Bolsonaro has spent years dismissing opponents in violent terms, describing the stakes of Brazilian politics as life and death, good versus evil. Most infamously, he declared on the campaign trail in 2018 that he and his followers would “machine-gun the petralhada,” a pejorative nickname for Workers’ Party supporters. To the cheers of his fan base, he brandished a large camera tripod like a firearm. Lula expressed solidarity with the families of Arruda and his killer, calling “for understanding and solidarity with the relatives of [the shooter], who lost a father and a husband to hate speech stimulated by an irresponsible president.” Bolsonaro reached out to Arruda’s brother—reportedly a Bolsonaro supporter—to come to Brasília to assert that the president had no role in the sad episode.
The argument that Bolsonaro’s martial language and his drive to make it easier for Brazilians to purchase and carry guns is exacting a bloody toll seems to have taken hold among much of the electorate. According to the most recent poll, Lula leads Bolsonaro among male voters by 42 percent to 39 percent. Among women, the difference is even more striking—46 percent to 24 percent. Bolsonaro’s campaign has made moves to appeal to women voters. First Lady Michelle Bolsonaro, a telegenic evangelical who is almost three decades younger than her husband but has not played a major role in the government’s public relations, figured prominently in Sunday’s ceremony.
The prospect of further violence cannot be discounted. In 2021, Bolsonaro urged his supporters to publicly challenge the Supreme Court, a show of strength that largely fell flat. But his plea on Sunday for supporters to take to the streets for “the last time” may inspire a more forceful response from them, now that his grip on power appears seriously in doubt. (That, after all, is precisely what happened with Trump’s supporters on January 6, 2021.) And Bolsonaro is right, to a point, that the army is on his side: He has stuffed his administration with men in uniform who have so far proved willing to back his authoritarian designs.
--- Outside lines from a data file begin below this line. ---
(* ===== verification/WebhooksHandler.v ===== *)
(** * WebhooksHandler (src/internal/http/handlers/webhooks.go) *)

From S2P Require Import World Repo RepoInv Webhook Http Middleware.

Record createEndpointIn := MkCreateEndpointIn { cr_URL : string; cr_Events : list string }.
Record updateEndpointIn := MkUpdateEndpointIn { up_URL : string; up_Events : list string; up_Active : bool }.

Section handlers.
Context `{Random, ShouldBindJSON createEndpointIn, ShouldBindJSON updateEndpointIn} (ws : Webhook.Service).

Definition CreateEndpoint : handler := λ c,
  let '(orgID, _) := OrgID c in
  with_json (λ inp : createEndpointIn, λ c,
    let! r := Webhook.CreateEndpoint orgID (cr_URL inp) (cr_Events inp) in
    match r with
    | Err _ => fail 500 "create_failed" c
    | Ok ep => json_reply 201 (endpoint_json ep) c
    end) c.

Definition ListEndpoints : handler := λ c,
  let '(orgID, _) := OrgID c in
  let! r := Webhook.ListEndpoints orgID in
  match r with
  | Err _ => fail 500 "list_failed" c
  | Ok eps => json_reply 200 (JArr (endpoint_json <$> eps)) c
  end.

Definition UpdateEndpoint : handler := λ c,
  let '(orgID, _) := OrgID c in
  let id := c_Param "id" c in
  with_json (λ inp : updateEndpointIn, λ c,
    let! r := Webhook.UpdateEndpoint orgID id (up_URL inp) (up_Events inp) (up_Active inp) in
    match r with
    | Err _ => fail 500 "update_failed" c
    | Ok _ => status_reply 204 c
    end) c.

Definition Test_ : handler := λ c,
  let '(orgID, _) := OrgID c in
  let epID := c_Query "endpoint_id" c in
  if decide (epID = "") then fail 422 "missing_endpoint_id" c else
  let! r := Webhook.TestEndpoint orgID epID in
  match r with
  | Err e => json_reply 500 (err_detail "test_failed" (error_text e)) c
  | Ok _ => json_reply 200 (JObj [("status", JStr "delivered")]) c
  end.
End handlers.

Section sound.
Context `{Random, PqArray, Jsonb, NewRequest, ShouldBindJSON createEndpointIn, ShouldBindJSON updateEndpointIn}.
Abbreviation ws := Webhook.service.

Lemma webhooks_Create_handler_sound c : sound (CreateEndpoint ws c).
Proof. unfold CreateEndpoint. handler_steps. Qed.
Lemma webhooks_List_handler_sound c : sound (ListEndpoints ws c).
Proof. unfold ListEndpoints. handler_steps. Qed.
Lemma webhooks_Update_handler_sound c : sound (UpdateEndpoint ws c).
Proof. unfold UpdateEndpoint. handler_steps. Qed.
Lemma webhooks_Test_handler_sound c : sound (Test_ ws c).
Proof. unfold Test_. handler_steps. Qed.
End sound.
#[export] Hint Resolve webhooks_Create_handler_sound webhooks_List_handler_sound
  webhooks_Update_handler_sound webhooks_Test_handler_sound : steps.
Crucially, however, the active-duty heads of every military branch insist they will not support anything other than the proper constitutional order. Perhaps the most immediate threat comes from lower-level military police types of the kind who allegedly took the life of Marcelo Arruda. Bolsonaro retains a strong core of support among the law-and-order crowd, a segment of the population more likely than most to be armed in a country where, compared to the U.S., it is still relatively difficult to purchase guns. One can only hope that the military and the police stay out of the election and that Bolsonaro’s fate is the same as Trump’s: to crawl unceremoniously out of the presidential palace and await possible criminal indictments.